Reputation: 73
I am trying to read from a databricks JDBC end point using PySpark and write it to PostgreSQL. I am fetching 2 million records. To improve performance I have added a row_number column to my query and using it to partition the read. Below is my code and sql.
src_df= spark.read.format("jdbc"). \
option("url", url). \
option("dbtable", sqlquery). \
option("fetchSize", 20000). \
option("partitionColumn", "row_number"). \
option("lowerBound", 1). \
option("upperBound", 60000). \
option("numPartitions", 8). \
option("driver", driver). \
option("user", user). \
option("password", PAT_token).load()
I am defining the sql in a config file that I am retrieving in the code. sql entry from the .ini is as below
sqlquery= (select
row_number() over(order by (select null)) as row_number,
artifact1_name,
artifact2_name) as q1
Since I do not want the row_number to be written into the PosgreSQL DB I am dropping it as below.
final_df=src_df.drop("row_number")
However the problem is that the src_df.count is coming as 0. I am not sure if this is the issue with databricks JDBC or the way I have defined the query in the .ini file. The code without any partitioning works fine against the same databricks end point. The below works fine without any issues.
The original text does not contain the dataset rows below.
Lemma dn_addr_inj C nx d gn gu n n' a :
  dn_inv C nx d gn gu -> gn !! n = Some a -> gn !! n' = Some a -> n = n'.
Proof.
  intros Hi H1 H2. destruct (di_cell _ _ _ _ _ Hi _ _ H1) as (_ & de & Hc & <- & _).
  destruct (di_cell _ _ _ _ _ Hi _ _ H2) as (_ & de' & Hc' & <- & _). congruence.
Qed.

Lemma dn_uaddr_inj C nx d gn gu u u' a :
  dn_inv C nx d gn gu -> gu !! u = Some a -> gu !! u' = Some a -> u = u'.
Proof.
  intros Hi H1 H2. destruct (di_ucell _ _ _ _ _ Hi _ _ H1) as (_ & de & Hc & <-).
  destruct (di_ucell _ _ _ _ _ Hi _ _ H2) as (_ & de' & Hc' & <-). congruence.
Qed.

Lemma dn_size_names C nx d gn gu : dn_inv C nx d gn gu -> size gn = length (dirents_list d).
Proof.
  intros Hi. rewrite <- length_map_to_list, <- (length_fmap snd (map_to_list gn)).
  apply Permutation_length, NoDup_Permutation.
  - apply NoDup_fmap_2_strong; [|apply NoDup_map_to_list].
    intros [n1 a1] [n2 a2] H1%elem_of_map_to_list H2%elem_of_map_to_list. simpl. intros ->.
    f_equal. by eapply dn_addr_inj.
  - apply Hi.
  - intros a. rewrite (di_dom _ _ _ _ _ Hi), list_elem_of_fmap. split.
    + intros ([n a'] & -> & Hg%elem_of_map_to_list). eauto.
    + intros [n Hg]. exists (n, a). by rewrite elem_of_map_to_list.
Qed.

Lemma dn_size_uuids C nx d gn gu : dn_inv C nx d gn gu -> (size gu <= length (dirents_list d))%nat.
Proof.
  intros Hi. rewrite <- length_map_to_list, <- (length_fmap snd (map_to_list gu)).
  apply submseteq_length, NoDup_submseteq.
  - apply NoDup_fmap_2_strong; [|apply NoDup_map_to_list].
    intros [n1 a1] [n2 a2] H1%elem_of_map_to_list H2%elem_of_map_to_list. simpl. intros ->.
    f_equal. by eapply dn_uaddr_inj.
  - intros a ([u a'] & -> & Hg%elem_of_map_to_list)%list_elem_of_fmap. simpl.
    by eapply (di_ucell _ _ _ _ _ Hi).
Qed.

Lemma dn_stack C nx d gn gu n : dn_inv C nx d gn gu -> forall n', gn !! n' = Some STACK_ADDR -> n' = n.
Proof.
  intros Hi n' Hg. destruct (di_cell _ _ _ _ _ Hi _ _ Hg) as [? _]. unfold STACK_ADDR in *. lia.
Qed.

(** A lookup finds the entry of the name, through the cache or the map. *)
Lemma find_by_name_spec C nx d gn gu n :
  dn_inv C nx d gn gu -> name_ok n ->
  exists l, find_by_name d n = (with_lookup d l (dn_metadata d), gn !! n) /\
    dn_inv C nx (with_lookup d l (dn_metadata d)) gn gu.
Proof.
  intros Hi Hn. unfold find_by_name.
  assert (Hget : he_addr <$> hashmap_get filename_htable_cmp (filename_hashmap d)
                   (entry_of strhash n STACK_ADDR) = gn !! n).
  { apply (repr_get _ _ name_ok name_cmp_eq); [apply Hi|done|by eapply dn_stack]. }
  assert (Htk : take (Z.to_nat NEXUS_NAME_MAX) n = n).
  { apply take_ge. destruct Hn. change (Z.to_nat NEXUS_NAME_MAX) with 256%nat. lia. }
  assert (Hsearch : forall l0, (forall x, l0 = Some x -> name_ok x /\ gn !! x = None) ->
    exists l, match hashmap_get filename_htable_cmp (filename_hashmap d) (entry_of strhash n STACK_ADDR) with
      | None => (with_lookup (with_lookup d l0 (dn_metadata d))
                  (Some (take (Z.to_nat NEXUS_NAME_MAX) n)) (dn_metadata d), None)
      | Some e => (with_lookup d l0 (dn_metadata d), Some (he_addr e))
      end = (with_lookup d l (dn_metadata d), gn !! n) /\
    dn_inv C nx (with_lookup d l (dn_metadata d)) gn gu).
  { intros l0 Hl0. destruct (hashmap_get _ _ _) as [e|]; simpl in Hget; rewrite <- Hget.
    - exists l0. split; [done|]. by apply dn_inv_lookup.
    - exists (Some n). rewrite Htk. split; [done|]. apply dn_inv_lookup; [done|].
      intros x [= <-]. done. }
  destruct (last_failed_lookup d) as [l|] eqn:El.
  - destruct (di_cache _ _ _ _ _ Hi l El) as [Hl Hgl].
    destruct (Z.eqb_spec (strncmp l n (Z.to_nat NEXUS_NAME_MAX)) 0) as [Heq|Hne].
    + apply name_cmp_eq in Heq; [|done..]. subst l. exists (Some n). rewrite <- El, with_lookup_id.
      by rewrite Hgl.
    + destruct (Hsearch None) as (l' & Heq & Hi'); [done|]. exists l'. split; [|done]. exact Heq.
  - destruct (Hsearch None) as (l' & Heq & Hi'); [done|]. exists l'. split; [|done].
    assert (Hd : with_lookup d None (dn_metadata d) = d) by (rewrite <- El; apply with_lookup_id).
    rewrite Hd in Heq. exact Heq.
Qed.

Lemma get_available_bucket_spec d h rnd gn gu :
  dn_inv (cells h) (next_addr h) d gn gu ->
  exists d1 h1 i b, get_available_bucket d h rnd = (d1, h1, i, b) /\
    bucket_list d1 !! i = Some b /\ num_items b < BUCKET_CAPACITY /\
    dn_inv (cells h1) (next_addr h1) d1 gn gu /\
    cells h1 = cells h /\ next_addr h <= next_addr h1 /\
    d1 = with_buckets d (bucket_list d1) (bucket_count d1).
Proof.
  intros Hi. unfold get_available_bucket. destruct (list_find _ _) as [[i b]|] eqn:E.
  - apply list_find_Some in E as (Hb & Hlt & _). apply Is_true_true, Z.ltb_lt in Hlt.
    pose proof (bi_ok _ _ _ _ (di_buckets _ _ _ _ _ Hi)) as Hok.
    eapply Forall_lookup_1 in Hok; [|done]. rewrite (bo_cap _ _ Hok) in Hlt.
    exists d, h, i, b. split_and!; try done. by destruct d.
  - set (b := bucket_create _ _ _). eexists _, _, _, b. split; [done|]. simpl.
    rewrite lookup_app_r by lia. rewrite Nat.sub_diag. split; [done|].
    split; [simpl; unfold BUCKET_CAPACITY; lia|].
    split; [|split_and!; [done|lia|done]].
    pose proof (bi_bound _ _ _ _ (di_buckets _ _ _ _ _ Hi)) as Hbound.
    apply (dn_inv_frame _ (cells h) _ (next_addr h + 1)) in Hi; [|lia|done].
    destruct Hi as [H1 H2 H3 H4 H5 H6 [B1 B2 B3 B4] H8 H9 H10 H11 H12]. split; try done; simpl.
    + split.
      * rewrite fmap_app. apply NoDup_app. split; [done|]. simpl. split; [|apply NoDup_singleton].
        intros x Hx Hx'%list_elem_of_singleton. subst x.
        apply list_elem_of_fmap in Hx as (c & Hc & Hin).
        pose proof (proj1 (Forall_forall _ _) Hbound c Hin) as Hc'. simpl in *. lia.
      * apply Forall_app. split; [done|]. apply Forall_singleton. simpl. lia.
      * rewrite fmap_app, concat_app. simpl. by rewrite app_nil_r.
      * apply Forall_app. split; [done|]. apply Forall_singleton. split; simpl; try done.
        intros a Ha. by apply not_elem_of_nil in Ha.
    + intros Hnil. apply app_eq_nil in Hnil as [_ ?]. done.
    + rewrite H11, length_app. simpl. rewrite wrap_add_l. f_equal. lia.
Qed.
End dirnode_lemmas.

Section dirnode_steps.
Implicit Types (C : cellmap) (d : nexus_dirnode) (h : dheap) (n : bytes) (a nx : Z)
  (gn : gmap bytes Z) (gu : gmap uuid Z) (r : dir_rec).

Lemma rec_len_in C nx d gn gu a :
  dn_inv C nx d gn gu -> a ∈ dirents_list d -> 0 <= rec_len_at C a <= 280.
Proof.
  intros Hi [n Hg]%(di_dom _ _ _ _ _ Hi).
  destruct (di_cell _ _ _ _ _ Hi _ _ Hg) as (_ & de & Hc & _ & Hr).
  unfold rec_len_at. rewrite Hc. apply rec_ok_bound in Hr. lia.
Qed.

Lemma dn_buflen_bound C nx d gn gu :
  dn_inv C nx d gn gu -> 0 <= dir_entry_buflen d <= 280 * Z.of_nat (length (dirents_list d)).
Proof.
  intros Hi. rewrite (di_buflen _ _ _ _ _ Hi). apply sum_rec_bound.
  intros. by eapply rec_len_in.
Qed.

(** Adding a loose entry to a bucket with room. *)
Lemma bucket_add_ok C b a r :
  bucket_ok C b -> num_items b < BUCKET_CAPACITY -> a ∉ dir_entries b -> rec_ok r ->
  C !! a = Some {| de_bucket := None; de_rec := r |} ->
  (forall x, x ∈ dir_entries b -> 0 <= rec_len_at C x <= 280) ->
  forall nx, exists b', bucket_add_direntry b {| cells := C; next_addr := nx |} a
    = Some (b', {| cells := <[a := {| de_bucket := Some (b_addr b); de_rec := r |}]> C;
                   next_addr := nx |}, 0) /\
    b_addr b' = b_addr b /\ dir_entries b' = dir_entries b ++ [a] /\
    bucket_ok (<[a := {| de_bucket := Some (b_addr b); de_rec := r |}]> C) b'.
Proof.
  intros [H1 H2 H3 H4 H5] Hlt Ha Hr Hc Hb nx. unfold bucket_add_direntry. simpl. rewrite Hc. simpl.
  rewrite H2, (proj2 (Z.leb_gt _ _)) by done. simpl. eexists. split; [done|].
  split; [done|]. split; [done|].
  pose proof (sum_rec_bound C _ Hb). pose proof (rec_ok_bound r Hr).
  assert (Hfr : sum_rec (<[a := {| de_bucket := Some (b_addr b); de_rec := r |}]> C) (dir_entries b)
                = sum_rec C (dir_entries b)).
  { apply sum_rec_frame. intros x Hx. apply rec_len_insert_ne. by intros ->. }
  unfold BUCKET_CAPACITY in *. split; simpl; try done.
  - rewrite length_app. simpl. rewrite wrap_small by (unfold in_range; lia). lia.
  - rewrite wrap_small by (unfold in_range; lia). unfold BUCKET_CAPACITY. lia.
  - rewrite H4, sum_rec_app. simpl. rewrite Hfr, rec_len_insert. simpl.
    rewrite wrap_small by (unfold in_range; lia). lia.
  - intros x [Hx| ->%list_elem_of_singleton]%elem_of_app.
    + rewrite lookup_insert_ne by (by intros ->). auto.
    + rewrite lookup_insert_eq. eauto.
Qed.

Lemma bucket_del_ok C b a r :
  bucket_ok C b -> a ∈ dir_entries b -> NoDup (dir_entries b) -> rec_ok r ->
  C !! a = Some {| de_bucket := Some (b_addr b); de_rec := r |} ->
  (forall x, x ∈ dir_entries b -> 0 <= rec_len_at C x <= 280) ->
  forall nx, exists b', bucket_del_direntry b {| cells := C; next_addr := nx |} a
    = Some (b', {| cells := <[a := {| de_bucket := None; de_rec := r |}]> C;
                   next_addr := nx |}, 0) /\
    b_addr b' = b_addr b /\ dir_entries b' = remove_first a (dir_entries b) /\
    bucket_ok (<[a := {| de_bucket := None; de_rec := r |}]> C) b'.
Proof.
  intros [H1 H2 H3 H4 H5] Ha Hnd Hr Hc Hb nx. unfold bucket_del_direntry. simpl. rewrite Hc. simpl.
  pose proof (remove_first_perm a _ Ha) as Hp.
  pose proof (Permutation_length Hp) as Hl. simpl in Hl.
  rewrite (proj2 (Z.eqb_neq (num_items b) 0)) by lia.
  rewrite bool_decide_eq_false_2 by tauto. simpl. eexists. split; [done|].
  split; [done|]. split; [done|].
  assert (Hna : forall x, x ∈ remove_first a (dir_entries b) -> x <> a).
  { intros x Hx. by apply (elem_of_remove_first a _ x Hnd) in Hx as [_ ?]. }
  pose proof (sum_rec_perm C _ _ Hp) as Hsum. simpl in Hsum.
  assert (Hra : rec_len_at C a = rec_len r) by (unfold rec_len_at; by rewrite Hc).
  pose proof (rec_ok_bound r Hr).
  assert (Hbr : 0 <= sum_rec C (remove_first a (dir_entries b))
                <= 280 * Z.of_nat (length (remove_first a (dir_entries b)))).
  { apply sum_rec_bound. intros x Hx. apply Hb. by eapply remove_first_sub. }
  unfold BUCKET_CAPACITY in *. split; simpl; try done.
  - rewrite wrap_small by (unfold in_range; lia). lia.
  - rewrite wrap_small by (unfold in_range; lia). unfold BUCKET_CAPACITY. lia.
  - rewrite H4, wrap_small by (unfold in_range; lia).
    rewrite (sum_rec_frame C (<[a:=_]> C)); [lia|]. intros x Hx. apply rec_len_insert_ne. intros ->. by eapply Hna.
  - intros x Hx. rewrite lookup_insert_ne by (intros ->; by eapply Hna).
    apply H5. by eapply remove_first_sub.
Qed.

(** Indexing a fresh entry under a name the directory does not hold. *)
Lemma dirnode_add_direntry_spec d h rnd gn gu a r :
  dn_inv (cells h) (next_addr h) d gn gu ->
  cells h !! a = Some {| de_bucket := None; de_rec := r |} -> rec_ok r ->
  0 < a < next_addr h -> a ∉ dirents_list d -> gn !! dr_name r = None ->
  Z.of_nat (length (dirents_list d)) < 2 ^ 29 ->
  exists d' h' p, dirnode_add_direntry d h rnd a = Some (d', h') /\
    dn_inv (cells h') (next_addr h') d' (<[dr_name r := a]> gn) (<[link_uuid r := a]> gu) /\
    dirents_list d' = dirents_list d ++ [a] /\
    cells h' = <[a := {| de_bucket := Some p; de_rec := r |}]> (cells h) /\
    next_addr h <= next_addr h' /\ symlink_list d' = symlink_list d /\
    symlink_count d' = symlink_count d /\ symlink_buflen d' = symlink_buflen d /\
    last_failed_lookup d' = None /\ dn_metadata d' = const true <$> dn_metadata d.
Proof.
  intros Hi0 Hc Hr Hb Hni Hgn Hsz. unfold dirnode_add_direntry.
  destruct (get_available_bucket_spec d h rnd gn gu Hi0)
    as (d1 & h1 & i & b & -> & Hbi & Hroom & Hi & Hc1 & Hn1 & Hd1).
  assert (Hdl : dirents_list d1 = dirents_list d) by (by rewrite Hd1).
  rewrite <- Hc1 in Hc. rewrite <- Hdl in Hni, Hsz. destruct h1 as [C nx].
  cbn [cells next_addr] in *. subst C. set (C := cells h) in *.
  pose proof (di_buckets _ _ _ _ _ Hi) as Hbk.
  assert (Hbok : bucket_ok C b) by (eapply Forall_lookup_1; [apply Hbk|done]).
  assert (Hinall : forall x, x ∈ dir_entries b -> x ∈ dirents_list d1).
  { intros x Hx. rewrite <- (bi_parts _ _ _ _ Hbk).
    eapply in_bucket_in_all; [by eapply list_elem_of_lookup_2|done]. }
  destruct (bucket_add_ok C b a r Hbok Hroom) with (nx := nx) as (b' & -> & Hba & Hde & Hbok');
    [by intros ?%Hinall|done|done|intros; eapply rec_len_in; eauto|].
  cbn [mbind option_bind cells]. rewrite lookup_insert_eq. cbn [mbind option_bind de_rec].
  set (C' := <[a := {| de_bucket := Some (b_addr b); de_rec := r |}]> C) in *.
  eexists _, _, (b_addr b). split; [done|].
  split; [|cbn; rewrite Hdl; split_and!; try done; by rewrite Hd1].
  pose proof (dn_size_uuids _ _ _ _ _ Hi) as Hsu.
  pose proof (dn_size_names _ _ _ _ _ Hi) as Hsn.
  assert (HC' : forall x, x ∈ dirents_list d1 -> C' !! x = C !! x).
  { intros x Hx. apply lookup_insert_ne. by intros <-. }
  split; cbn -[wrap Z.of_nat sum_rec].
  - apply (repr_put _ _ name_ok name_cmp_eq); [apply Hi|apply Hr| |lia].
    intros n' Hn'. exfalso. apply Hni. apply (di_dom _ _ _ _ _ Hi). eauto.
  - apply (repr_put _ _ uuid_ok uuid_compare_eq); [apply Hi|apply Hr| |lia].
    intros u' Hu'. exfalso. apply Hni. by eapply (di_ucell _ _ _ _ _ Hi).
  - apply NoDup_app. split; [apply Hi|]. split; [|apply NoDup_singleton].
    intros x Hx ->%list_elem_of_singleton. done.
  - intros x. rewrite elem_of_app, list_elem_of_singleton, (di_dom _ _ _ _ _ Hi). split.
    + intros [[n Hn]| ->].
      * exists n. rewrite lookup_insert_ne; [done|]. by intros <-; rewrite Hgn in Hn.
      * exists (dr_name r). apply lookup_insert_eq.
    + intros [n [[<- <-]|[Hne Hn]]%lookup_insert_Some]; eauto.
  - intros n x [[<- <-]|[Hne Hn]]%lookup_insert_Some.
    + split; [lia|]. eexists. unfold C'. rewrite lookup_insert_eq. done.
    + rewrite HC' by (apply (di_dom _ _ _ _ _ Hi); eauto). by eapply (di_cell _ _ _ _ _ Hi).
  - intros u x [[<- <-]|[Hne Hn]]%lookup_insert_Some.
    + split; [apply elem_of_app; right; by apply list_elem_of_singleton|].
      eexists. unfold C'. by rewrite lookup_insert_eq.
    + destruct (di_ucell _ _ _ _ _ Hi _ _ Hn) as [Hin Hex]. split; [apply elem_of_app; by left|].
      by rewrite HC'.
  - apply (buckets_replace C _ _ (dirents_list d1) _ b); [done|done|done| | |].
    + by destruct Hbok'; split.
    + intros x. destruct (decide (x = a)) as [->|Hne]; [right|left; by apply lookup_insert_ne].
      intros j c _ Hj Hin. apply Hni. rewrite <- (bi_parts _ _ _ _ Hbk).
      eapply in_bucket_in_all; [by eapply list_elem_of_lookup_2|done].
    + cbn. rewrite Hde, <- (bi_parts _ _ _ _ Hbk), list_fmap_delete.
      rewrite (concat_lookup_perm (dir_entries <$> bucket_list d1) i (dir_entries b)).
      2:{ by rewrite list_lookup_fmap, Hbi. }
      rewrite <- !app_assoc. apply Permutation_app_head. apply Permutation_app_comm.
  - intros Hnil. apply (f_equal length) in Hnil. rewrite length_insert in Hnil.
    apply nil_length_inv in Hnil. by apply (di_nonempty _ _ _ _ _ Hi).
  - rewrite (di_count _ _ _ _ _ Hi), length_app. cbn -[Z.of_nat].
    rewrite wrap_small by (unfold in_range; lia). lia.
  - rewrite sum_rec_app. cbn [sum_rec foldr]. unfold C' at 2. rewrite rec_len_insert. cbn [de_rec].
    fold (sum_rec C' (dirents_list d1)).
    rewrite (sum_rec_frame C) by (intros x Hx; unfold rec_len_at; by rewrite HC').
    pose proof (dn_buflen_bound _ _ _ _ _ Hi). pose proof (rec_ok_bound r Hr).
    rewrite (di_buflen _ _ _ _ _ Hi) in *. rewrite wrap_small by (unfold in_range; lia). lia.
  - rewrite length_insert. apply Hi.
  - done.
Qed.
End dirnode_steps.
src_df = spark.read.format("jdbc").\
option("url", url).\
option("query", sqlquery).\
option("fetchSize", 30000).\
option("driver", driver).\
option("user", user).\
option("password", pwd).load()
My understanding is that using partitionColumn, upperbound and lowerbound does not filter any data. Any help or pointers in this regard is appreciated. Thank you.
Upvotes: 2
Views: 1023
Reputation: 781
The sqlquery
you're using is generating the row_number
column dynamically. For the parallelized reading to work properly partitionColumn
needs to be a column on a physical table (spark generates a bunch of queries with where statements on that column using provided ranges of values).
If you add that column to the physical table, or use other existing numeric/date column, it should work.
Upvotes: 0